I think that everyone who spoke at City Council did an amazing job of making different point about the situation. Uma spoke passionately about the humanity of the people who were being harmed by these rocks. Juan, Katheryn, Evie and I spoke about the need for compassionate solutions; the fact that the area under the bridge is one place that wasn’t really hurting anyone’s business or home; our alternative solution for emergency shelter with tiny shelter villages, and the funds that are being hoarded and misused that could be used for shelter.

It seemed at first that Councilmember Todd Gloria was going to be supportive of us when he started to talk. But he questioned my statement that this is the 13th year that we have declared an emergency shelter crisis. A man from the Housing Authority clarified that indeed the crisis has been declared in previous years, but under the need to fund the winter tents.

Now that we have “permanent” emergency shelter, they needed to make this declaration in a different way. Gloria concluded by saying that these “alternatives” (alluding to the tiny shelters) are just a distraction from the need for permanent housing. But he offered no suggestions for what people should do for shelter while we wait years for the City to meet that need.

And that’s how our amazing rock event played out. It’s days like this when it becomes very clear how important it is to be part of a larger activist community and to support one another in all of our important work. I’m looking forward to the young’uns from the Bernie campaign join us. We might not be twitter demons, but we have a lot to share.

And now, we have this pile of rocks in the back of our Prius. The car smells like foam rubber and paint. Anyone have any ideas what I can do with them?

http://www.sandiegouniontribune.com/news/2016/apr/25/imperial-avenue-rocks-homeless/

http://www.cbs8.com/clip/12391764/homeless-advocates-outraged-over-rock-landscape

http://www.10news.com/news/city-installs-rocks-where-homeless-camp-out-042616

http://www.nbcsandiego.com/news/local/Vanessa-4PM-0426-rocksbelowunderpass_San-Diego-377199531.html

{ 1 comment… read it below or add one }

Lori Saldaña April 30, 2016 at 1:51 am

Congratulations on a successful series of events and statements. Good timing on the council matter. And I’m glad you were able to make use of the sound system and podium after our Hall of Justice event on untested rape kids_ another sign of Faulconer’s floundering on public safety.
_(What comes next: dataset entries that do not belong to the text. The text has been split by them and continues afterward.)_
(* ===== verification/BrowserGate.v ===== *)
(** The password gate of the browsers' endpoint: what the handler of a
    password-protected Immich share does, whatever happens around it
    (handler/browser_ws.go). *)

From S2P Require Import Prelude Conc Json Registry Hub Db Server Accounting AgentWS BrowserWS ApiKeysSpec HandlerSpec AttemptsSpec.
#[local] Open Scope Z_scope.

Section generic.
Context `{PocketBase} `{TimeText}.

Section steps.
Context (ok : effect -> Prop) (ok_nil : ok NilDeref).

(** One step of the handler: routes, registry and database stay, and the log
    gets only entries that are [ok]. *)
Definition gate_step (w w' : World) : Prop :=
  same_routes (w_hub w) (w_hub w') /\ w_reg w' = w_reg w /\ w_db w' = w_db w
  /\ exists l, w_log w' = w_log w ++ l /\ Forall ok l.

(** The rest of the server may do anything. *)
Definition anyR (_ _ : World) : Prop := True.
Abbreviation gwp p := (forall w : World, wp anyR gate_step (fun _ : World => True) p (fun _ _ => True) w).

#[export] Instance anyR_pre : PreOrder anyR.
Proof. split; repeat intro; exact I. Qed.

Lemma gate_same w w' : same_routes (w_hub w) (w_hub w') -> w_reg w' = w_reg w -> w_db w' = w_db w ->
  w_log w' = w_log w -> gate_step w w'.
Proof. intros ? ? ? Hl. unfold gate_step. rewrite Hl. split_and!; [done..|]. exists []. by rewrite app_nil_r. Qed.

Lemma gate_one e w w' : same_routes (w_hub w) (w_hub w') -> w_reg w' = w_reg w -> w_db w' = w_db w ->
  w_log w' = w_log w ++ [e] -> ok e -> gate_step w w'.
Proof. intros ? ? ? Hl He. unfold gate_step. rewrite Hl. split_and!; [done..|]. exists [e]. auto. Qed.

Lemma routes_refl h : same_routes h h.
Proof. done. Qed.

Lemma gwp_bind {A B} (p : proc World A) (g : A -> proc World B) : gwp p -> (forall a, gwp (g a)) -> gwp (p ≫= g).
Proof. intros Hp Hg w. apply wp_mbind; [apply _|]. eapply wp_mono; [|apply Hp]. intros a w' _. apply Hg. Qed.

Lemma gwp_ret {A} (a : A) : gwp (mret a).
Proof. by intros w. Qed.

Lemma gwp_reads {A} (f : World -> A) : gwp (reads f).
Proof. intros w. apply wp_reads. intros w1 _ _. split; [by apply gate_same|done]. Qed.

Lemma gwp_choices {A} (f : World -> list (A * World)) :
  (forall w b w2, (b, w2) ∈ f w -> gate_step w w2) -> gwp (choices f).
Proof. intros Hf w. apply wp_choices. intros w1 _ _ b w2 Hin. split_and!; [done|by eapply Hf|done]. Qed.

Lemma gwp_write c m : (forall d, c = Some d -> ok (m d)) -> gwp (ws_write c m).
Proof.
  intros Hm. apply gwp_choices. intros w b w2. destruct c as [d|].
  - destruct (up (sock w d)).
    + intros Hin. apply elem_of_cons in Hin as [Hin|Hin%list_elem_of_singleton]; simplify_eq.
      * by eapply gate_one; [| | | |apply Hm].
      * by apply gate_same.
    + intros Hin%list_elem_of_singleton. simplify_eq. by apply gate_same.
  - intros Hin%list_elem_of_singleton. simplify_eq. by eapply gate_one.
Qed.

Lemma gwp_send has_hub c m : (forall d, c = Some d -> ok (WroteJson d m)) -> gwp (send has_hub c m).
Proof.
  intros Hm. apply gwp_bind; [|intros _; by apply gwp_write]. destruct has_hub; [|apply gwp_ret].
  intros w. apply wp_atomic. intros w1 b w2 _ _ [= <- <-]. split_and!; [done| |done].
  apply gate_same; try done. simpl. unfold same_routes. by destruct c.
Qed.

Lemma gwp_close c st re : ok (Closed c st re) -> gwp (ws_close (Some c) st re).
Proof.
  intros Hok w. apply wp_modifies. intros w1 _ _. split_and!; [done| |done].
  by eapply gate_one.
Qed.

Lemma gwp_read c : (forall f, ok (Got c f)) -> gwp (ws_read c).
Proof.
  intros Hok. apply gwp_choices. intros w b w2 [Hin|Hin]%elem_of_app.
  - destruct (inq (sock w c)) as [|f q]; [by apply not_elem_of_nil in Hin|].
    apply list_elem_of_singleton in Hin. simplify_eq. by eapply gate_one.
  - destruct (up _); [by apply not_elem_of_nil in Hin|]. apply list_elem_of_singleton in Hin. simplify_eq.
    by apply gate_same.
Qed.

Lemma gwp_direct c m : ok (WroteJson c m) -> gwp (hub_SendDirect (Some c) m).
Proof. intros Hm. apply gwp_send. by intros d [= <-]. Qed.
(** Alone in a server that may do anything, every step of the program logs
    only what is [ok]. *)
Lemma gwp_system prog w w1 w2 ps p p' ts : gwp prog ->
  rtc (sys_step (fun _ _ => False) (fun _ _ => True)) ([prog], w) (ps, w1) -> p ∈ ps -> pstep p w1 p' w2 ts -> gate_step w1 w2.
Proof.
  intros Hprog Hreach Hin Hstep.
  assert (sys_ok anyR gate_step (fun _ => True) (ps, w1)) as [_ Hps].
  { eapply (sys_reach_ok anyR gate_step (fun _ => True) (fun _ _ => False) (fun _ _ => True)); [done..| |exact Hreach].
    split; [done|]. constructor; [exact (Hprog w)|constructor]. }
  rewrite Forall_forall in Hps. specialize (Hps p Hin). simpl in Hps.
  edestruct (wp_step anyR gate_step (fun _ => True) p p' w1 w2 ts) as (_&[->|Hg]&_);
    [done|done|exact Hps|exact Hstep|by apply gate_same|done].
Qed.
End steps.
End generic.

Section gate.
Context `{PocketBase} `{TimeText}.
Context (s : browser_session).

(** What the handler may add to the log: it reads from and closes the browser's
    socket, tells the browser that a password is required, refused or not
    usable, or an error; anything it sends to another socket is the submitted
    password. *)
Inductive gated : effect -> Prop :=
| gated_read f : gated (Got (bs_conn s) f)
| gated_close st re : gated (Closed (bs_conn s) st re)
| gated_error m : gated (WroteJson (bs_conn s) (error_msg m))
| gated_required : gated (WroteJson (bs_conn s) (typed "password_required" []))
| gated_fail m : gated (WroteJson (bs_conn s) (typed "auth_fail" [("message"%string, JStr m)]))
| gated_password c pw :
    gated (WroteJson c (typed "password_submit"
      [("conn_id"%string, JStr (bs_connID s)); ("code"%string, JStr (bs_code s)); ("password"%string, JStr pw)]))
| gated_nil : gated NilDeref.

Abbreviation gwp p := (forall w : World, wp anyR (gate_step gated) (fun _ => True) p (fun _ _ => True) w).
Lemma gwp_refuse m st re : gwp (refuse_browser (bs_conn s) m st re).
Proof. apply gwp_bind; [apply gwp_direct; constructor|intros _; apply gwp_close; constructor]. Qed.

Lemma gwp_auth_fail m : gwp (auth_fail s m).
Proof. apply gwp_bind; [apply gwp_direct; constructor|intros _; apply gwp_ret]. Qed.

Hypothesis Hprotected : bs_isImmich s && bs_isPasswordProtected s = true.

Lemma gwp_dispatch msg : gwp (browser_dispatch s msg).
Proof.
  unfold browser_dispatch. rewrite Hprotected. apply andb_true_iff in Hprotected as [-> ->]. cbn [andb negb orb].
  case_bool_decide as Ht; cbn [negb]; [|apply gwp_auth_fail].
  rewrite bool_decide_false by (rewrite Ht; done). case_bool_decide; cbn [negb]; [|apply gwp_auth_fail].
  unfold to_agent, SendToAgent. apply gwp_bind; [|intros _; apply gwp_ret].
  apply gwp_bind; [apply gwp_reads|]. intros [c|]; [|apply gwp_ret]. apply gwp_send; constructor.
Qed.

Lemma gwp_serve cfg relayOnly : gwp (serve_browser cfg s relayOnly).
Proof.
  unfold serve_browser. apply gwp_bind; [apply gwp_reads|]. intros [k|]; [|apply gwp_refuse].
  case_bool_decide; [apply gwp_refuse|].
  apply gwp_bind; [apply gwp_reads|]. intros [u|]; [|apply gwp_refuse].
  destruct (checkRelayQuota u) as [q e]. destruct (relayOnly && q); [apply gwp_refuse|].
  rewrite Hprotected. apply gwp_bind; [apply gwp_bind; [apply gwp_direct; constructor|intros _; apply gwp_ret]|].
  intros _ w. exists (fun _ _ => True). split; [done|]. intros _ w1 _.
  apply wp_mbind; [apply _|]. eapply wp_mono; [|apply gwp_read; constructor]. intros [f|] w2 _; [|by repeat intro].
  destruct (decode_browser_msg f) as [msg|]; [|by repeat intro].
  apply wp_mbind; [apply _|]. eapply wp_mono; [|apply gwp_dispatch]. intros _ w3 _. by repeat intro.
Qed.
End gate.

Section theorem.
Context `{PocketBase} `{TimeText}.

(** C32 (safety). A password-protected share stays behind its password.  While
    the handler of a browser at a protected Immich share runs, and whatever the
    rest of the server does between its steps, every step of the handler
    leaves the hub's routes, the relay registry and the database alone, and
    writes nothing but: to the browser, that a password is required or refused
    or an error; to any other socket, the password the browser submitted.  In
    particular no knock, join, answer or candidate passes. *)
Theorem password_gate cfg (s : browser_session) relayOnly (w w1 w2 : World) ps p p' ts :
  bs_isImmich s && bs_isPasswordProtected s = true ->
  rtc (sys_step (fun _ _ => False) (fun _ _ => True)) ([serve_browser cfg s relayOnly], w) (ps, w1) ->
  p ∈ ps -> pstep p w1 p' w2 ts -> gate_step (gated s) w1 w2.
Proof.
  intros Hp. by apply gwp_system, gwp_serve.
Qed.
End theorem.

(** * A browser that tries to knock before it gave the password *)

Definition demo_frame (o : obj) : frame := mkFrame false [] (Some (JObj o)).
Definition demo_protected : browser_session := mkBrowserSession 2 "code1234" "conn" "key" true true.
Definition demo_gate_world : World :=
  mkWorld demo_routes (NewRegistry (7 * Second))
    (mkMem (<[("users", "alice")%string := ∅]> (<[("api_keys", "key")%string := demo_key]> ∅)) 0)
    (<[1%nat := mkSock [] true]> (<[2%nat := mkSock [demo_frame [("type", JStr "knock")%string];
        demo_frame [("type", JStr "password_submit"); ("code", JStr "code1234"); ("password", JStr "guess")]%string] true]> ∅))
    [] 5 [] [].
Definition demo_gate_moves (n : nat) : list (move World) := replicate n (Run 0 0).
Definition demo_server : proc World unit := serve_browser (mkServerConfig "stun" "secret") demo_protected false.

Lemma demo_gate_reach n ps w :
  run_moves (demo_gate_moves n) ([demo_server], demo_gate_world) = Some (ps, w) ->
  rtc (sys_step (fun _ _ => False) (fun _ _ => True)) ([demo_server], demo_gate_world) (ps, w).
Proof.
  intros Hrun. refine (run_moves_reach _ _ (demo_gate_moves n) _ _ _ Hrun). apply Forall_replicate. exact I.
Qed.

(** Sent the submitted password to the agent, socket 1, last. *)
Definition sent_password (w : World) : bool :=
  match last (w_log w) with
  | Some (WroteJson 1 ((_, JStr t) :: _)) => bool_decide (t = "password_submit"%string)
  | _ => false
  end.

Lemma password_gate_witness :
  exists ps w1 p p' w2 ts,
    rtc (sys_step (fun _ _ => False) (fun _ _ => True)) ([demo_server], demo_gate_world) (ps, w1)
    /\ p ∈ ps /\ pstep p w1 p' w2 ts /\ sent_password w2 = true /\ gate_step (gated demo_protected) w1 w2.
Proof.
  assert ((if run_moves (demo_gate_moves 12) ([demo_server], demo_gate_world) is Some ([p], w1)
           then if pstep_fn 0 p w1 is Some (_, w2, _) then sent_password w2 else false else false) = true) as Hrun
    by (vm_compute; reflexivity).
  destruct (run_moves (demo_gate_moves 12) _) as [[[|p [|q ps]] w1]|] eqn:Hmoves; [discriminate Hrun| |discriminate Hrun..].
  destruct (pstep_fn 0 p w1) as [[[p' w2] ts]|] eqn:Hstep; [|discriminate Hrun].
  pose proof (demo_gate_reach _ _ _ Hmoves) as Hreach. pose proof (pstep_fn_ok 0 p p' w1 w2 ts Hstep) as Hp.
  exists [p], w1, p, p', w2, ts. split; [exact Hreach|]. split; [constructor|]. split; [exact Hp|]. split; [exact Hrun|].
  exact (password_gate (mkServerConfig "stun" "secret") demo_protected false demo_gate_world w1 w2 [p] p p' ts
           eq_refl Hreach (list_elem_of_here _ _) Hp).
Defined.
(** [agent/internal/transfer/manager.go:1409-1418] normalizePreviewQuality *)
Definition normalizePreviewQuality (quality : string) : string * bool :=
  if bool_decide (quality = ""%string) || bool_decide (quality = "preview"%string) then ("preview"%string, true)
  else if bool_decide (quality = "video"%string) then ("video"%string, true)
  else (quality, false).

(** * Numbers as text (strconv) *)

(** [agent/internal/transfer/manager.go:1510-1512] operationIDString *)
Definition operationIDString (operation : Z) : string := pretty (Z.to_N operation).
Definition FormatInt (n : Z) : string := pretty n.

(** * Paths *)

(** [strings.Replace(s, old, new, 1)] for a non-empty [old]. *)
Fixpoint replace_first (old new s : string) : string :=
  if has_prefix old s then new ++ str_drop (String.length old) s
  else match s with EmptyString => EmptyString | String c s' => String c (replace_first old new s') end.

(** [agent/internal/transfer/manager.go:1347-1355] resolveRequestPath *)
Definition resolveRequestPath (dir : string) (fileInfo : FileInfo) : string :=
  if bool_decide (fi_RequestPath fileInfo = ""%string) then ""%string
  else if bool_decide (dir = ""%string) then fi_RequestPath fileInfo
  else path_Join dir (fi_RequestPath fileInfo).

(** * The manager *)

(** A context: the cancel flags of itself and its ancestors; [context.Background()] is [[]]. *)
Abbreviation context := (list nat).

(** Of [Manager], the media lifecycle under [mediaMu], ... *)
Record Media := mkMedia {
  mediaTransfer : bool; mediaCancel : option nat; mediaID : string; mediaQuality : string;
  mediaOperation : Z; currentGeneration : Z }.
(** ... the bulk lifecycle under [bulkMu], ... *)
Record Bulk := mkBulk { bulkTransfer : bool; bulkOperation : Z }.
(** ... and the gallery's under [galleryMu]. *)
Record Thumbs := mkThumbs {
  galleryItems : list GalleryItem; galleryGeneration : Z; galleryContext : context;
  galleryCancel : option nat; thumbMode : thumbnailMode; thumbnailBatchActive : bool;
  thumbnailBatchRequestID : string; thumbnailSeenRequestIDs : gset string;
  thumbnailFallback : option nat }.

(** The fields that change; the others are the parameters of the handlers.
    [agent/internal/transfer/manager.go:103-141] Manager *)
Record Manager := mkManager {
  operationSequence : Z; downloads : Z; media : Media; bulk : Bulk; albumBatch : option nat; thumbs : Thumbs }.

(** What is set once: which backends there are, the limit, the callbacks. *)
Record Setup := mkSetup {
  has_client : bool; has_gallery : bool; has_album : bool; maxDownloads : Z;
  thumbnailGrace : Z; has_onExpired : bool; has_onDownload : bool }.

Definition new_state : Manager :=
  mkManager 0 0 (mkMedia false None "" "" 0 0) (mkBulk false 0) None
    (mkThumbs [] 0 [] None thumbnailModeWaiting false "" ∅ None).

(** [agent/internal/transfer/manager.go:155-165] NewManager *)
Definition NewManager (maxDownloads : Z) : Setup * Manager :=
  (mkSetup true false false maxDownloads defaultThumbnailGrace false false, new_state).
(** [agent/internal/transfer/manager.go:167-177] NewGalleryManager *)
Definition NewGalleryManager (album : bool) (maxDownloads : Z) : Setup * Manager :=
  (mkSetup false true album maxDownloads defaultThumbnailGrace false false, new_state).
Add the UT editorial to your media list. Well done.

excerpt: “San Diego’s opening of a year-round shelter in 2015 is a step in the right direction; Mayor Kevin Faulconer’s focus on getting 1,000 veterans off the streets this year is another. But the city’s recent decision to install jagged rocks below a freeway overpass to deter homeless encampments is a big step backward in a metro area that ranks as the fourth-largest homeless population in the country, up from 12th in 2007.”